=== RECORDS SHOWN ===
Lemma authorize_issued_witness :
  let tok := Auth.issue (K := sampleCrypto) 3600 1000 "alice01" in
  Auth.authenticate (K := sampleCrypto) 3600 1000 [alice] "alice01" "pw"
    = inl tok
  /\ Auth.authorize (K := sampleCrypto) 4599 (Auth.structured tok)
     = inl "alice01"
  /\ Auth.authorize (K := sampleCrypto) 4600 (Auth.structured tok)
     = inr Auth.TokenExpired.
Proof.
  intros tok. split; [reflexivity|].
  destruct (authorize_issued (K := sampleCrypto) 3600 1000 4599 [alice]
              "alice01" "pw" tok) as (Hbefore & _); [reflexivity|].
  destruct (authorize_issued (K := sampleCrypto) 3600 1000 4600 [alice]
              "alice01" "pw" tok) as (_ & Hafter & _); [reflexivity|].
  split; [apply Hbefore | apply Hafter]; simpl; lia.
Defined.

(** ** Invariants of the users collection *)

Lemma update_first_map {B : Type} (g : User.t -> B) (p : User.t -> bool)
  (f : User.t -> User.t) (l : list User.t) :
  (forall u, g (f u) = g u) ->
  map g (fst (update_first p f l)) = map g l.
Proof.
  intros Hg. induction l as [|x l IH]; simpl; [reflexivity|].
  destruct (p x); simpl; [now rewrite Hg|].
  destruct (update_first p f l). simpl in *. now rewrite IH.
Qed.

Lemma remove_first_split (p : User.t -> bool) (l : list User.t) :
  fst (remove_first p l) = l
  \/ exists l1 u l2, l = (l1 ++ u :: l2)%list
                     /\ fst (remove_first p l) = (l1 ++ l2)%list.
Proof.
  induction l as [|x l IH]; simpl; [now left|].
  destruct (p x); simpl.
  - right. now exists [], x, l.
  - destruct (remove_first p l) as [l' r]. simpl in *.
    destruct IH as [-> | (l1 & u & l2 & -> & ->)]; [now left|].
    right. now exists (x :: l1), u, l2.
Qed.

Lemma pull_NoDup (v : string) (l : list string) : NoDup l -> NoDup (pull v l).
Proof. apply NoDup_filter. Qed.

Lemma favorites_update_unique {C : Collaborators} (Username : string)
  (f : list string -> list string) (s : Store) :
  usernames_unique s ->
  usernames_unique
    {| users := fst (update_first (Users.byUsername Username)
                       (User.onFavoriteMovies f) (users s));
       movies := movies s |}.
Proof.
  unfold usernames_unique. simpl. intros Hs.
  now rewrite (update_first_map User.Username).
Qed.
(** * Sheep metrics scraper: a shallow embedding of
      [script/puppeteer_scrape_sheep.js] and the properties of its
      text parser, metrics builder, change detector and writer.

    JavaScript strings are sequences of UTF-16 code units; they are
    modelled as lists of [N].  The functions below never depend on a
    code unit being below 2^16, so no range side condition is carried
    around.  The run time's JSON routines are modelled after ECMA-262
    ([JSON.stringify], [JSON.parse]); the conversion between numeric
    literals and IEEE doubles is kept abstract (class [Engine]). *)

From Stdlib Require Import String Ascii List NArith Arith Bool Lia.
Import ListNotations.

Set Implicit Arguments.

(* ================================================================== *)
(** ** Strings *)
(* ================================================================== *)

Definition jsstring := list N.

(** An ASCII literal of the source as a sequence of code units. *)
Definition lit (s : string) : jsstring :=
  map N_of_ascii (list_ascii_of_string s).

(** [a === b] on two strings. *)
Fixpoint str_eqb (a b : jsstring) : bool :=
  match a, b with
  | [], [] => true
  | x :: a', y :: b' => N.eqb x y && str_eqb a' b'
  | _, _ => false
  end.

(** [String.prototype.split] with a one-code-unit separator. *)
Fixpoint split_on (sep : N) (s : jsstring) : list jsstring :=
  match s with
  | [] => [[]]
  | c :: r =>
      if N.eqb c sep then [] :: split_on sep r
      else match split_on sep r with
           | [] => [[c]]
           | piece :: pieces => (c :: piece) :: pieces
           end
  end.

(** WhiteSpace and LineTerminator code points of ECMA-262, the ones
    [String.prototype.trim] removes (all lie in the basic plane). *)
Definition is_trim_space (c : N) : bool :=
  ((9 <=? c) && (c <=? 13) || (c =? 32) || (c =? 160) || (c =? 5760)
   || (8192 <=? c) && (c <=? 8202) || (c =? 8232) || (c =? 8233)
   || (c =? 8239) || (c =? 8287) || (c =? 12288) || (c =? 65279))%N.

Fixpoint trim_start (s : jsstring) : jsstring :=
  match s with
  | [] => []
  | c :: r => if is_trim_space c then trim_start r else s
  end.

Definition trim_end (s : jsstring) : jsstring := rev (trim_start (rev s)).

(** [l.trim()] *)
Definition trim (s : jsstring) : jsstring := trim_end (trim_start s).

(** [Boolean(l)] for a string: the empty string is the only falsy one. *)
Definition truthy_str (s : jsstring) : bool :=
  match s with [] => false | _ :: _ => true end.

(** [allText.split("\n").map(l => l.trim()).filter(Boolean)] *)
Definition lines_of (allText : jsstring) : list jsstring :=
  filter truthy_str (map trim (split_on 10%N allText)).

(** The literal marker line. *)
Definition marker : jsstring := lit "Select Row".

Definition is_marker (l : jsstring) : bool := str_eqb l marker.

(** [lines.filter(l => l === "Select Row").length] *)
Definition selectRowCount (lines : list jsstring) : nat :=
  length (filter is_marker lines).

(* ================================================================== *)
(** ** Field stripping: [replace] of the class [[^\d-]] by the empty string *)
(* ================================================================== *)

(** [\d] without the unicode flag: the ten ASCII digits. *)
Definition is_digit (c : N) : bool := ((48 <=? c) && (c <=? 57))%N.

(** The negated class [[^\d-]]. *)
Definition class_not_digit_minus (c : N) : bool :=
  negb (is_digit c || (c =? 45)%N).

(** A global replace whose pattern is one character class: every code
    unit the class matches is replaced, the others are copied. *)
Fixpoint replace_class (cls : N -> bool) (by_ : jsstring) (s : jsstring)
  : jsstring :=
  match s with
  | [] => []
  | c :: r => (if cls c then by_ else [c]) ++ replace_class cls by_ r
  end.

Definition strip (s : jsstring) : jsstring :=
  replace_class class_not_digit_minus [] s.

(** The spec's wording of the same operation: keep the ASCII digits and
    the minus signs, drop everything else. *)
Definition keep_digits_and_minus (s : jsstring) : jsstring :=
  filter (fun c => is_digit c || (c =? 45)%N) s.

(* ================================================================== *)
(** ** Exceptions *)
(* ================================================================== *)

Inductive error : Type :=
| TypeError      (* a method called on [undefined] *)
| SyntaxError    (* [JSON.parse] on malformed text *)
| BrowserError.  (* a rejected puppeteer promise: a timeout, a failed launch *)

Inductive result (A : Type) : Type :=
| Ok (a : A)
| Throw (e : error).
Arguments Ok {A} a.
Arguments Throw {A} e.

Definition rbind {A B : Type} (r : result A) (k : A -> result B) : result B :=
  match r with
  | Ok a => k a
  | Throw e => Throw e
  end.

Declare Scope result_scope.
Delimit Scope result_scope with result.
Notation "x <- r ;; k" := (rbind r (fun x => k))
  (at level 61, r at next level, right associativity) : result_scope.

(* ================================================================== *)
(** ** Row parser *)
(* ================================================================== *)

(** One parsed table row.  [block[1]] is stored as it is read, so it is
    a string or [undefined] ([None]); the other eight fields are results
    of [replace] and hence strings. *)
Record row : Type := mkRow {
  sheepweekindex : option jsstring;
  total_head_inc_reoffers : jsstring;
  clearance_rate_mm : jsstring;
  amount_over_reserve : jsstring;
  arli_ckg_dw : jsstring;
  arl_change_sheepindex : jsstring;
  total_head_change_sheepindex : jsstring;
  clearance_rate_change_sheepindex : jsstring;
  vor_change_sheepindex : jsstring
}.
===
• **EXERCISE PROMPT**
Wherever "apply" occurs in the entries above, copy the line it sits on.

• **RESPONSE AREA**
  split; [apply Hbefore | apply Hafter]; simpl; lia.
Proof. apply NoDup_filter. Qed.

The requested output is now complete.